── Data provided

(* ===== verification/ProductDetail.v ===== *)
(** * The ProductDetail component

    The component is not under [src/]; its test is, with the mocks it
    puts in the place of the five panels.  The model follows the test: a
    container with the navigation and a product section, which holds the
    image and an info section with the info, meta and actions panels.  The
    panels are parameters, so that the page can be composed of the mocks of
    the test or of the components of this development. *)

From Stdlib Require Import ZArith String List Bool Lia.
From S2P Require Import Prelude JsString Binary64 JsNumber JsValue Product React.
Import ListNotations.

Local Open Scope string_scope.
Local Open Scope js_scope.

(** What the five panels render, or throw. *)
Record Panels : Type := mkPanels {
  navigation : completion node;
  image : completion node;
  info : completion node;
  meta : completion node;
  actions : completion node
}.

(** The component: React renders the panels in document order, and a
    panel that throws ends the rendering. *)
Definition ProductDetail (ps : Panels) : completion node :=
  n <- navigation ps ;;
  i <- image ps ;;
  f <- info ps ;;
  m <- meta ps ;;
  a <- actions ps ;;
  Normal
    (Element "div" [("className", PString (Some "container"))]
       [n;
        Element "div" [("className", PString (Some "product"))]
          [i; Element "div" [("className", PString (Some "infoSection"))] [f; m; a]]]).

(** The panels of the page, when all of them render. *)
Definition all_normal (ps : Panels) : bool :=
  is_normal (navigation ps) && is_normal (image ps) && is_normal (info ps)
  && is_normal (meta ps) && is_normal (actions ps).

(** ** The mocks of the test file *)

Module ProductDetailTest.

(** [() => <div data-testid={id}>{text}</div>]. *)
Definition mock (id text : string) : completion node :=
  Normal (Element "div" [("data-testid", PString (Some id))] [Text text]).

Definition mocks : Panels := {|
  navigation := mock "product-navigation" "Navigation";
  image := mock "product-image" "Image";
  info := mock "product-info" "Info";
  meta := mock "product-meta" "Meta";
  actions := mock "product-actions" "Actions"
|}.

End ProductDetailTest.

(** * Properties *)

(** The page renders exactly when its five panels do. *)
Lemma ProductDetail_normal_iff (ps : Panels) :
  is_normal (ProductDetail ps) = all_normal ps.
Proof.
  unfold ProductDetail, all_normal.
  destruct (navigation ps), (image ps), (info ps), (meta ps), (actions ps); reflexivity.
Qed.

(** The elements of the page are the container, the product section, the
    info section and the elements of the panels, in document order. *)
Lemma ProductDetail_elements (ps : Panels) (n i f m a : node) :
  navigation ps = Normal n -> image ps = Normal i -> info ps = Normal f ->
  meta ps = Normal m -> actions ps = Normal a ->
  exists page c p s,
    ProductDetail ps = Normal page
    /\ elements page = (c :: elements n ++ p :: elements i ++ s :: elements f ++ elements m ++ elements a)%list
    /\ has_class "container" c = true /\ has_class "product" p = true
    /\ has_class "infoSection" s = true.
Proof.
  intros Hn Hi Hf Hm Ha. unfold ProductDetail. rewrite Hn, Hi, Hf, Hm, Ha. cbn [bind].
  eexists _, _, _, _. split; [reflexivity|]. cbn [elements].
  rewrite ?app_nil_r. repeat split.
Qed.

(** The first panel that throws decides what the page throws. *)
Lemma ProductDetail_throws (ps : Panels) (e : native_error) :
  ProductDetail ps = Throw e ->
  navigation ps = Throw e \/ image ps = Throw e \/ info ps = Throw e
  \/ meta ps = Throw e \/ actions ps = Throw e.
Proof.
  unfold ProductDetail.
  destruct (navigation ps), (image ps), (info ps), (meta ps), (actions ps); cbn [bind];
    intros H; inversion H; auto.
Qed.
(* ===== verification/Storefront.v ===== *)
(** * The storefront: the views over the stores

    The components composed with the two stores: the clicks on product
    cards against a cart that keeps the promise of [CartContext.v] and
    against the cart store of [CartStore.v], and ProductMeta and
    ProductImage over the product store of [UseProduct.v]. *)

From Stdlib Require Import ZArith QArith String List Bool Lia SpecFloat.
From Stdlib Require Import Morphisms RelationClasses Permutation.
From S2P Require Import Prelude JsString Binary64 JsNumber JsValue Product React UseProduct.
From S2P Require Import CartContext CartStore ProductCard ProductMeta ProductImage.
From S2P Require Import ProductInfo ProductDetail.
Import ListNotations.

Local Open Scope string_scope.
Local Open Scope Z_scope.

(** ** Clicking cards *)

(** Clicking the buttons of the card of [product], when the card renders. *)
Definition click_card {cart : Type} `{CartContext cart} (product : Product) (c : cart) : cart :=
  match ProductCard product with
  | Normal card => fold_left (fun acc b => click b acc) (by_type "Button" card) c
  | Throw _ => c
  end.

(** A sequence of clicks, one per product of the list, on the cards of
    those products. *)
Definition click_cards {cart : Type} `{CartContext cart} (ps : list Product) (c : cart) : cart :=
  fold_left (fun acc p => click_card p acc) ps c.

(** The products of the list whose card renders. *)
Definition rendered (ps : list Product) : list Product :=
  filter (fun p => is_normal (ProductCard p)) ps.

(** ** The views of a store *)

(** What the detail page shows of the product store: the panel of
    ProductMeta and the image of ProductImage. *)
Definition views (s : ProductStore) : completion node * node :=
  (ProductMeta (useProduct s), ProductImage (useProduct s)).

(** The detail page over the product store: the image, info and meta
    panels read the store through the accessor; the navigation and the
    actions are given. *)
Definition detail_page (s : ProductStore) (nav act : node) : Panels := {|
  navigation := Normal nav;
  image := Normal (ProductImage (useProduct s));
  info := ProductInfo (useProduct s);
  meta := ProductMeta (useProduct s);
  actions := Normal act
|}.

(** * Lemmas *)

Section Clicks.

Context {cart : Type} {ctx : CartContext cart} {law : LawfulCart cart}.

(** A click on a card that renders is one [addToCart]; on a card that
    throws there is nothing to click. *)
Lemma click_card_add (p : Product) (c : cart) :
  click_card p c = if is_normal (ProductCard p) then addToCart p c else c.
Proof.
  unfold click_card. destruct (ProductCard p) as [card|e] eqn:E; [|reflexivity].
  rewrite (ProductCard_button p card E). reflexivity.
Qed.

Lemma click_cards_add_all (ps : list Product) (c : cart) :
  click_cards ps c = add_all (rendered ps) c.
Proof.
  revert c. induction ps as [|p ps IH]; intros c; [reflexivity|].
  cbn [click_cards fold_left rendered filter]. rewrite click_card_add.
  destruct (is_normal (ProductCard p)); apply IH.
Qed.

Lemma click_cards_count (ps : list Product) (c : cart) (k : option number) :
  valid c ->
  valid (click_cards ps c) /\ count k (click_cards ps c) = count k c + occurrences k (rendered ps).
Proof. intros V. rewrite click_cards_add_all. now apply add_all_count. Qed.

End Clicks.

Lemma rendered_Permutation (ps qs : list Product) :
  Permutation ps qs -> Permutation (rendered ps) (rendered qs).
Proof.
  unfold rendered. induction 1 as [|p ps qs _ IH|p q ps|ps qs rs _ IH1 _ IH2]; cbn [filter].
  - constructor.
  - destruct (is_normal (ProductCard p)); [constructor|]; exact IH.
  - destruct (is_normal (ProductCard p)), (is_normal (ProductCard q)); try reflexivity.
    constructor.
  - now rewrite IH1.
Qed.

Lemma rendered_repeat (p : Product) (n : nat) :
  is_normal (ProductCard p) = true -> rendered (repeat p n) = repeat p n.
Proof.
  intros E. induction n as [|n IH]; [reflexivity|].
  cbn [repeat rendered filter]. rewrite E. f_equal. exact IH.
Qed.

Lemma occurrences_repeat (k : option number) (p : Product) (n : nat) :
  occurrences k (repeat p n) = if strict_equal k (id p) then Z.of_nat n else 0.
Proof.
  induction n as [|n IH]; [destruct (strict_equal k (id p)); reflexivity|].
  cbn [repeat]. rewrite occurrences_cons, IH. destruct (strict_equal k (id p)); lia.
Qed.

(** Both views read the store through the accessor only. *)
Lemma views_state (s t : ProductStore) : state s = state t -> views s = views t.
Proof. unfold views, useProduct. now intros ->. Qed.

(** * Properties *)

(** ** The cart *)

(** C33: No addition is lost, whatever cart keeps the promise of the
    context: after any sequence of clicks on product cards, the count of
    each identity has grown by the number of clicks on rendered cards of
    that identity, and the cart is valid. *)
Theorem clicks_are_counted
  (cart : Type) (ctx : CartContext cart) (law : LawfulCart cart)
  (ps : list Product) (c : cart) :
  valid c ->
  valid (click_cards ps c)
  /\ forall k, count k (click_cards ps c) = count k c + occurrences k (rendered ps).
Proof.
  intros V. split; [exact (proj1 (click_cards_count ps c None V))|].
  intros k. exact (proj2 (click_cards_count ps c k V)).
Qed.

(** C32: Two clicks on the card of a product whose identity equals itself
    leave exactly one line of that identity in the cart store, with two
    units more than before. *)
Theorem add_twice_one_line (p : Product) (c : Cart) :
  is_normal (ProductCard p) = true -> strict_equal (id p) (id p) = true ->
  unique_lines c = true ->
  exists l, lines_of (id p) (click_card p (click_card p c)) = [l]
            /\ quantity l = quantity_of (id p) c + 2
            /\ unique_lines (click_card p (click_card p c)) = true.
Proof.
  intros N R U. rewrite !click_card_add, N. cbn [addToCart store_context].
  pose proof (cart_add_unique p c U) as U1.
  rewrite (lines_of_cart_add p _ U1 R), (lines_of_cart_add p c U R).
  unfold quantity_of. pose proof (unique_lines_one (id p) c U) as L.
  destruct (lines_of (id p) c) as [|l [|l' ls]]; [| |cbn in L; lia];
    eexists; (split; [reflexivity|]); (split; [cbn; lia | now apply cart_add_unique]).
Qed.

(** From the empty cart, whatever cards are clicked in whatever
    order, the cart store has at most one line per product identity. *)
Theorem cart_lines_unique (ps : list Product) (k : option number) :
  unique_lines (click_cards ps empty_cart) = true
  /\ (length (lines_of k (click_cards ps empty_cart)) <= 1)%nat.
Proof.
  destruct (click_cards_count (law := store_lawful) ps empty_cart k eq_refl) as [U _].
  split; [exact U | now apply unique_lines_one].
Qed.

(** The cart store refines the history of calls: after the same
    clicks, the units of each identity in the store are the calls the
    recording double has seen with that identity. *)
Theorem store_refines_history (ps : list Product) (k : option number) :
  quantity_of k (click_cards ps empty_cart) = calls_with k (click_cards ps ([] : list Product)).
Proof.
  destruct (click_cards_count (law := store_lawful) ps empty_cart k eq_refl) as [_ E].
  destruct (click_cards_count (law := mock_lawful) ps [] k I) as [_ E'].
  cbn [count store_lawful mock_lawful] in E, E'. rewrite E, E'. reflexivity.
Qed.


(** ** The product store *)

(** A response for another identity than the current one changes
    nothing of what ProductMeta and ProductImage show. *)
Theorem stale_response_discarded (s : ProductStore) (a b : string) (r : response) :
  key s = Some b -> a <> b -> views (handle (Resolve a r) s) = views s.
Proof.
  intros K N. apply views_state. cbn [handle].
  apply resolve_stale. left. rewrite K. congruence.
Qed.

(** A failure is surfaced: when the response for the current
    identity is a failure, the accessor says error with its cause, and both
    views render without data. *)
Theorem failure_surfaced (s : ProductStore) (k cause : string) :
  key s = Some k -> state s = Loading ->
  useProduct (handle (Resolve k (inl cause)) s) = failed cause
  /\ exists panel, views (handle (Resolve k (inl cause)) s)
                   = (Normal panel, ProductImage (failed cause))
                   /\ metaValues panel = ["N/A"; ""; ""; "⭐ "].
Proof.
  intros K L. assert (E : useProduct (handle (Resolve k (inl cause)) s) = failed cause).
  { unfold useProduct. cbn [handle]. now rewrite resolve_current. }
  split; [exact E|]. unfold views. rewrite E. eexists. split; reflexivity.
Qed.

(** The detail page renders in every state of the product store,
    loading, error or data, whatever the product lacks, and holds the
    image, the info panel and the meta panel. *)
Theorem detail_page_renders (s : ProductStore) (nav act : node) :
  exists page f m,
    ProductDetail (detail_page s nav act) = Normal page
    /\ ProductInfo (useProduct s) = Normal f
    /\ ProductMeta (useProduct s) = Normal m
    /\ In (ProductImage (useProduct s)) (elements page)
    /\ In f (elements page) /\ In m (elements page).
Proof.
  destruct (ProductInfo_total (useProduct s)) as [f Hf].
  destruct (ProductMeta_total (useProduct s)) as [m Hm].
  destruct (ProductDetail_elements (detail_page s nav act) nav _ f m act
              eq_refl eq_refl Hf Hm eq_refl) as (page & c & p & i & H & E & _).
  exists page, f, m. rewrite E. repeat split; try assumption.
  - right. apply in_or_app. right. right. apply in_or_app. left. now left.
  - apply ProductInfo_root, has_class_elements in Hf. right. apply in_or_app. right. right.
    apply in_or_app. right. right. apply in_or_app. now left.
  - apply ProductMeta_root, has_class_elements in Hm. right. apply in_or_app. right. right.
    apply in_or_app. right. right. apply in_or_app. right. apply in_or_app. now left.
Qed.

(** * Witnesses *)

Lemma clicks_are_counted_witness :
  unique_lines (click_cards [ProductCardTest.mockProduct; ProductCardTest.highStockProduct] empty_cart)
  = true
  /\ forall k,
      quantity_of k (click_cards [ProductCardTest.mockProduct; ProductCardTest.highStockProduct]
                       empty_cart)
      = quantity_of k empty_cart
        + occurrences k (rendered [ProductCardTest.mockProduct; ProductCardTest.highStockProduct]).
Proof.
  apply (clicks_are_counted Cart store_context store_lawful
           [ProductCardTest.mockProduct; ProductCardTest.highStockProduct] empty_cart).
  reflexivity.
Defined.

Lemma add_twice_one_line_witness :
  exists l,
    lines_of (id ProductCardTest.mockProduct)
      (click_card ProductCardTest.mockProduct (click_card ProductCardTest.mockProduct empty_cart))
    = [l]
    /\ quantity l = quantity_of (id ProductCardTest.mockProduct) empty_cart + 2
    /\ unique_lines
         (click_card ProductCardTest.mockProduct (click_card ProductCardTest.mockProduct empty_cart))
       = true.
Proof. apply (add_twice_one_line ProductCardTest.mockProduct empty_cart); reflexivity. Defined.

Lemma stale_response_discarded_witness :
  views (handle (Resolve "1" (inr ProductMetaTest.mockProduct)) (run [Visit "1"; Visit "2"] initial))
  = views (run [Visit "1"; Visit "2"] initial).
Proof.
  apply (stale_response_discarded (run [Visit "1"; Visit "2"] initial) "1" "2");
    [reflexivity | discriminate].
Defined.

Lemma failure_surfaced_witness :
  useProduct (handle (Resolve "1" (inl "Failed to load product")) (run [Visit "1"] initial))
  = failed "Failed to load product"
  /\ exists panel,
      views (handle (Resolve "1" (inl "Failed to load product")) (run [Visit "1"] initial))
      = (Normal panel, ProductImage (failed "Failed to load product"))
      /\ metaValues panel = ["N/A"; ""; ""; "⭐ "].
Proof. apply (failure_surfaced (run [Visit "1"] initial) "1"); reflexivity. Defined.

────

Problem details → Say how many lines of the records contain the word "else", and give no other output.

Result of this task → 2